Extracted records:
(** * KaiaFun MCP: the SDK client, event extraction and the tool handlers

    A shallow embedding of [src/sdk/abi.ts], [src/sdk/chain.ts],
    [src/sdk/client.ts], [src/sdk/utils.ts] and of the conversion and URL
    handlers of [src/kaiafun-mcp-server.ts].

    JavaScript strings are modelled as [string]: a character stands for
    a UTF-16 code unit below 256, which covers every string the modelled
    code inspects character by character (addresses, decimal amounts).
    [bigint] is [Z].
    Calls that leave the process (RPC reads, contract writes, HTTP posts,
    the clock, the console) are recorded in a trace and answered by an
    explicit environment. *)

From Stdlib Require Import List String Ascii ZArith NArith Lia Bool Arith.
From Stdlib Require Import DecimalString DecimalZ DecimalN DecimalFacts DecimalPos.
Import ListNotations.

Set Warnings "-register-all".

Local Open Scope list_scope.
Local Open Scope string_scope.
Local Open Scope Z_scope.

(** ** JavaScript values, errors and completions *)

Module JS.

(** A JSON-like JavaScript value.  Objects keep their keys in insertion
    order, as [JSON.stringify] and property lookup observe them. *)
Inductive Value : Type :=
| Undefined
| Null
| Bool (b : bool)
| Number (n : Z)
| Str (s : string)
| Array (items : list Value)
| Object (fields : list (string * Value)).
--
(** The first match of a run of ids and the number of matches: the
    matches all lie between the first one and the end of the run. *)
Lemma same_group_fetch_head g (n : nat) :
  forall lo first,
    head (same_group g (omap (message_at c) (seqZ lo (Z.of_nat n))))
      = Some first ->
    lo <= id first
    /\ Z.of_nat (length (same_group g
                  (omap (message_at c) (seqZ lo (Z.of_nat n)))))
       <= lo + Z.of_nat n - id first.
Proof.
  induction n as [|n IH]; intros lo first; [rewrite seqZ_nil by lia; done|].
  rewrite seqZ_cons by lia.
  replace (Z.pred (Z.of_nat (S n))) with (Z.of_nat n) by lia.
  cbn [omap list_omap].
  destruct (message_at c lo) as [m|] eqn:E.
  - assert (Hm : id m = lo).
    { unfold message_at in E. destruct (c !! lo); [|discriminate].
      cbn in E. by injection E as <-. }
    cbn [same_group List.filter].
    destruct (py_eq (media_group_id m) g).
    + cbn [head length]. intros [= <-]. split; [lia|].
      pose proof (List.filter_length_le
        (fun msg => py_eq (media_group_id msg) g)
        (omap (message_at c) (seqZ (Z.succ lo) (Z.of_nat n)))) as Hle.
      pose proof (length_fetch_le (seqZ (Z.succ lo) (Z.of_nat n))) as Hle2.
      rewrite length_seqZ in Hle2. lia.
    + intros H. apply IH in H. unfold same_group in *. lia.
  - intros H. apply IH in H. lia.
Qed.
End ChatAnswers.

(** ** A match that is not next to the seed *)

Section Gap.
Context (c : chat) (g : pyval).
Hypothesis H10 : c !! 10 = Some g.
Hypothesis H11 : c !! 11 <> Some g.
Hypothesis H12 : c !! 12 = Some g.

# Directions for this task
Would you please copy exactly the part of the entries above that begins at the line containing "pose proof (List.filter_length_le" and ends at the line containing "Hypothesis H11 : c !! 11 <> Some g.", both lines included?

# Expected output
      pose proof (List.filter_length_le
        (fun msg => py_eq (media_group_id msg) g)
        (omap (message_at c) (seqZ (Z.succ lo) (Z.of_nat n)))) as Hle.
      pose proof (length_fetch_le (seqZ (Z.succ lo) (Z.of_nat n))) as Hle2.
      rewrite length_seqZ in Hle2. lia.
    + intros H. apply IH in H. unfold same_group in *. lia.
  - intros H. apply IH in H. lia.
Qed.
End ChatAnswers.

(** ** A match that is not next to the seed *)

Section Gap.
Context (c : chat) (g : pyval).
Hypothesis H10 : c !! 10 = Some g.
Hypothesis H11 : c !! 11 <> Some g.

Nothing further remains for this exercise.